+++ Records shown +++

(** * Governance transaction commands (x/gov/client/cli/tx.go)

    A shallow embedding of the four command constructors of the governance
    CLI and of the parts of [strconv] and [cobra] they rely on, together
    with the properties of the command-line surface. *)

From Stdlib Require Import ZArith Lia Bool Ascii String List.
From stdpp Require Import gmap strings list pretty.
Import ListNotations.

Local Open Scope string_scope.
Local Open Scope Z_scope.

(** ** strconv.ParseUint(s, 10, 64) *)

Module strconv.

(** The two sentinel errors a [*NumError] carries. *)
Inductive NumError : Type := ErrSyntax | ErrRange.

Definition maxUint64 : Z := 2 ^ 64 - 1.

(** uint64 arithmetic wraps around. *)
Definition wrap64 (z : Z) : Z := z mod 2 ^ 64.

Definition base : Z := 10.
Definition bitSize : Z := 64.

(** [cutoff] is the smallest number such that [cutoff * base > maxUint64]. *)
Definition cutoff : Z := maxUint64 / 10 + 1.

(** [uint64(1)<<uint(bitSize) - 1]. *)
Definition maxVal : Z := wrap64 (wrap64 (Z.shiftl 1 bitSize) - 1).

Definition byte_of (c : ascii) : Z := Z.of_N (N_of_ascii c).

(** [lower(c)] is [c | ('x' - 'X')]. *)
Definition lower (c : Z) : Z := Z.lor c 32.

(** The body of [for _, c := range []byte(s)], with the accumulator [n].
    Base 10 is not the "base prefix" mode, so the underscore case of the
    switch is never taken and an underscore falls to [default]. *)
Fixpoint ParseUint_loop (s : string) (n : Z) : Z * option NumError :=
  match s with
  | EmptyString => (n, None)
  | String ch rest =>
      let c := byte_of ch in
      let digit : option Z :=
        if (48 <=? c) && (c <=? 57) then Some (c - 48)
        else if (97 <=? lower c) && (lower c <=? 122)
             then Some (lower c - 97 + 10)
             else None in
      match digit with
      | None => (0, Some ErrSyntax)
      | Some d =>
          if base <=? d then (0, Some ErrSyntax)
          else if cutoff <=? n then (maxVal, Some ErrRange)
          else
            let n' := wrap64 (n * base) in
            let n1 := wrap64 (n' + d) in
            if (n1 <? n') || (maxVal <? n1) then (maxVal, Some ErrRange)
            else ParseUint_loop rest n1
      end
  end.

Definition ParseUint (s : string) : Z * option NumError :=
  if String.eqb s "" then (0, Some ErrSyntax)
  else ParseUint_loop s 0.

(** *** What the documentation calls a decimal unsigned 64-bit integer *)

Definition is_decimal_digit (ch : ascii) : bool :=
  (48 <=? byte_of ch) && (byte_of ch <=? 57).

Fixpoint all_decimal_digits (s : string) : bool :=
  match s with
  | EmptyString => true
  | String ch rest => is_decimal_digit ch && all_decimal_digits rest
  end.

(** Positional value of the digits of [s] appended to the number [acc]. *)
Fixpoint decimal_value_from (acc : Z) (s : string) : Z :=
  match s with
  | EmptyString => acc
  | String ch rest => decimal_value_from (acc * 10 + (byte_of ch - 48)) rest
  end.

Definition decimal_value (s : string) : Z := decimal_value_from 0 s.

(** A non-empty string of decimal digits whose value fits in 64 bits. *)
Definition is_decimal_uint64 (s : string) : bool :=
  negb (String.eqb s "") && all_decimal_digits s
  && (decimal_value s <=? maxUint64).

Lemma byte_of_range ch : 0 <= byte_of ch < 256.
Proof.
  unfold byte_of. pose proof (N_ascii_bounded ch) as Hb. lia.
Qed.

Lemma decimal_value_from_mono s : forall acc,
  0 <= acc -> all_decimal_digits s = true -> acc <= decimal_value_from acc s.
Proof.
  induction s as [|ch rest IH]; intros acc Hacc Hd; simpl in *; [lia|].
  apply andb_prop in Hd as [Hc Hrest].
  unfold is_decimal_digit in Hc. apply andb_prop in Hc as [Hlo Hhi].
  apply Z.leb_le in Hlo, Hhi.
  specialize (IH (acc * 10 + (byte_of ch - 48))).
  assert (acc <= acc * 10 + (byte_of ch - 48)) by lia.
  etransitivity; [eassumption|]. apply IH; [lia|assumption].
Qed.

Lemma lower_not_digit c :
  0 <= c < 256 -> (48 <=? c) && (c <=? 57) = false ->
  (97 <=? lower c) && (lower c <=? 122) = true ->
  (base <=? lower c - 97 + 10) = true.
Proof.
  intros _ _ H. apply andb_prop in H as [H1 H2].
  apply Z.leb_le in H1, H2. apply Z.leb_le. unfold base. lia.
Qed.

(** The loop accepts exactly the digit strings that do not overflow, and
    then returns their value; on every other string it reports an error. *)
Lemma ParseUint_loop_spec s : forall n,
  0 <= n <= maxUint64 ->
  if all_decimal_digits s && (decimal_value_from n s <=? maxUint64)
  then ParseUint_loop s n = (decimal_value_from n s, None)
  else snd (ParseUint_loop s n) <> None.
Proof.
  induction s as [|ch rest IH]; intros n Hn.
  - simpl. destruct (n <=? maxUint64) eqn:E; [reflexivity|].
    apply Z.leb_gt in E. lia.
  - cbn [ParseUint_loop all_decimal_digits decimal_value_from].
    unfold is_decimal_digit.
    pose proof (byte_of_range ch) as Hb.
    destruct ((48 <=? byte_of ch) && (byte_of ch <=? 57)) eqn:Hdig.
    + apply andb_prop in Hdig as [Hlo Hhi].
      apply Z.leb_le in Hlo, Hhi.
      set (d := byte_of ch - 48) in *.
      assert (Hd : 0 <= d <= 9) by (subst d; lia).
      replace (base <=? d) with false
        by (symmetry; apply Z.leb_gt; unfold base; lia).
      cbn [andb].
      assert (Hmax : maxVal = maxUint64) by reflexivity.
      assert (Hcut : cutoff = 1844674407370955162) by reflexivity.
      assert (Hmx : maxUint64 = 18446744073709551615) by reflexivity.
      assert (Hbig : n * 10 + d > maxUint64 ->
                     all_decimal_digits rest
                     && (decimal_value_from (n * 10 + d) rest <=? maxUint64)
                     = false).
      { intros Hover. destruct (all_decimal_digits rest) eqn:Hrest;
          [|reflexivity].
        pose proof (decimal_value_from_mono rest (n * 10 + d)
                      ltac:(lia) Hrest) as Hm.
        apply Z.leb_gt. lia. }
      destruct (cutoff <=? n) eqn:Hc.
      * apply Z.leb_le in Hc. rewrite Hbig by lia. discriminate.
      * apply Z.leb_gt in Hc.
        assert (Hw : wrap64 (n * base) = n * 10).
        { unfold wrap64, base. apply Z.mod_small. lia. }
        rewrite Hw.
        destruct (Z_le_gt_dec (n * 10 + d) maxUint64) as [Hfit|Hover].
        -- assert (Hw1 : wrap64 (n * 10 + d) = n * 10 + d).
           { unfold wrap64. apply Z.mod_small. lia. }
           rewrite Hw1, Hmax.
           replace ((n * 10 + d <? n * 10) || (maxUint64 <? n * 10 + d))
             with false
             by (symmetry; apply orb_false_iff; split;
                 apply Z.ltb_ge; lia).
           apply (IH (n * 10 + d)). lia.
        -- assert (Hw1 : wrap64 (n * 10 + d) = n * 10 + d - 2 ^ 64).
           { unfold wrap64. symmetry.
             apply (Z.mod_unique _ _ 1); lia. }
           rewrite Hw1, Hbig by lia.
           replace (n * 10 + d - 2 ^ 64 <? n * 10) with true
             by (symmetry; apply Z.ltb_lt; lia).
           discriminate.
    + cbn [andb].
      destruct ((97 <=? lower (byte_of ch)) && (lower (byte_of ch) <=? 122))
        eqn:Hlet.
      * rewrite (lower_not_digit _ Hb Hdig Hlet). discriminate.
      * discriminate.
Qed.
(** * DataLoader: a verified model of [data_loader.py]

    The development embeds the dataset pipeline of the behavioural-cloning
    data loader: log parsing with the side-camera correction, histogram
    rebalancing, flip augmentation with its on-disk memo, the pickle cache
    and the endless batch generator.

    Conventions of the embedding:
    - Python [float] and NumPy [float64] are IEEE-754 binary64 numbers,
      modelled by Rocq's primitive [float];
    - a raised exception is a value [Raise e] of the [result] type;
    - the file system is a finite map from paths to file contents, paired
      with the log of the writes performed;
    - library calls whose algorithm is not part of the repository
      (Python's [float], [np.histogram(.., bins='auto')], the NumPy random
      state, OpenCV's codec, [pickle], [process_image]) are fields of the
      [Runtime] class; what the proofs need of them is stated as explicit
      hypotheses. *)

From Stdlib Require Import ZArith Floats Lia Bool Ascii String.
From stdpp Require Import base tactics option list gmap strings.

Set Warnings "-inexact-float".

Local Open Scope Z_scope.

(** ** Exceptions and the [result] monad *)

Inductive exn : Set :=
| ValueError
| IndexError
| TypeError
| KeyError
| AssertionError
| FileNotFoundError
| UnpicklingError
| CvError
| StopIteration.
(** * Batching, pagination and id resolution of the ESI client

    A shallow embedding of [dist/src/internal/batch.js] and of the [impl]
    namespace of the resource api (the second module of
    [dist/src/internal/search.js]), with the properties the specification
    states about them.

    Conventions of the embedding:
    - an id is an integer ([Z]); [===] on ids and the SameValueZero
      comparison of [Set] and [Map] keys are both equality on [Z];
    - a JavaScript [Set] is the list of its entries in insertion order,
      which is its iteration order;
    - a JavaScript [Map] keyed by ids is a [gmap Z _];
    - a promise is the value it settles to: [Ok v] when it resolves with
      [v], [Err e] when it rejects with [e];
    - an asynchronous generator is the trace it produces when it is
      consumed to the end: the calls it makes and the elements it yields,
      in order;
    - a [for]/[while] loop that need not terminate takes a bound on its
      number of iterations and reports when the bound was reached. *)

From stdpp Require Import gmap list.

Set Warnings "-clear-no-such-hyp".

Abbreviation Id := Z.

(** ** Settled promises and thrown errors *)

Inductive result (E A : Type) : Type :=
  | Ok (a : A)
  | Err (e : E).
Arguments Ok {E A} a.
Arguments Err {E A} e.

(** The [ESIError] of kind [esi:NotFoundError], with the id it reports. *)
Inductive ESIError : Type :=
  | NotFound (id : Id).

(** ** JavaScript [Set] of ids *)

Module JSSet.

Record t : Type := mk { entries : list Id }.

Definition empty : t := mk [].

Definition has (x : Id) (s : t) : bool := bool_decide (x ∈ entries s).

+++

* [Work task]
Could you write out, exactly as they stand, only the lines above that begin at the line with "else ParseUint_loop rest n1" and stop after the line with "assert (acc <= acc"?

* [Output for this exercise]
            else ParseUint_loop rest n1
      end
  end.

Definition ParseUint (s : string) : Z * option NumError :=
  if String.eqb s "" then (0, Some ErrSyntax)
  else ParseUint_loop s 0.

(** *** What the documentation calls a decimal unsigned 64-bit integer *)

Definition is_decimal_digit (ch : ascii) : bool :=
  (48 <=? byte_of ch) && (byte_of ch <=? 57).

Fixpoint all_decimal_digits (s : string) : bool :=
  match s with
  | EmptyString => true
  | String ch rest => is_decimal_digit ch && all_decimal_digits rest
  end.

(** Positional value of the digits of [s] appended to the number [acc]. *)
Fixpoint decimal_value_from (acc : Z) (s : string) : Z :=
  match s with
  | EmptyString => acc
  | String ch rest => decimal_value_from (acc * 10 + (byte_of ch - 48)) rest
  end.

Definition decimal_value (s : string) : Z := decimal_value_from 0 s.

(** A non-empty string of decimal digits whose value fits in 64 bits. *)
Definition is_decimal_uint64 (s : string) : bool :=
  negb (String.eqb s "") && all_decimal_digits s
  && (decimal_value s <=? maxUint64).

Lemma byte_of_range ch : 0 <= byte_of ch < 256.
Proof.
  unfold byte_of. pose proof (N_ascii_bounded ch) as Hb. lia.
Qed.

Lemma decimal_value_from_mono s : forall acc,
  0 <= acc -> all_decimal_digits s = true -> acc <= decimal_value_from acc s.
Proof.
  induction s as [|ch rest IH]; intros acc Hacc Hd; simpl in *; [lia|].
  apply andb_prop in Hd as [Hc Hrest].
  unfold is_decimal_digit in Hc. apply andb_prop in Hc as [Hlo Hhi].
  apply Z.leb_le in Hlo, Hhi.
  specialize (IH (acc * 10 + (byte_of ch - 48))).
  assert (acc <= acc * 10 + (byte_of ch - 48)) by lia.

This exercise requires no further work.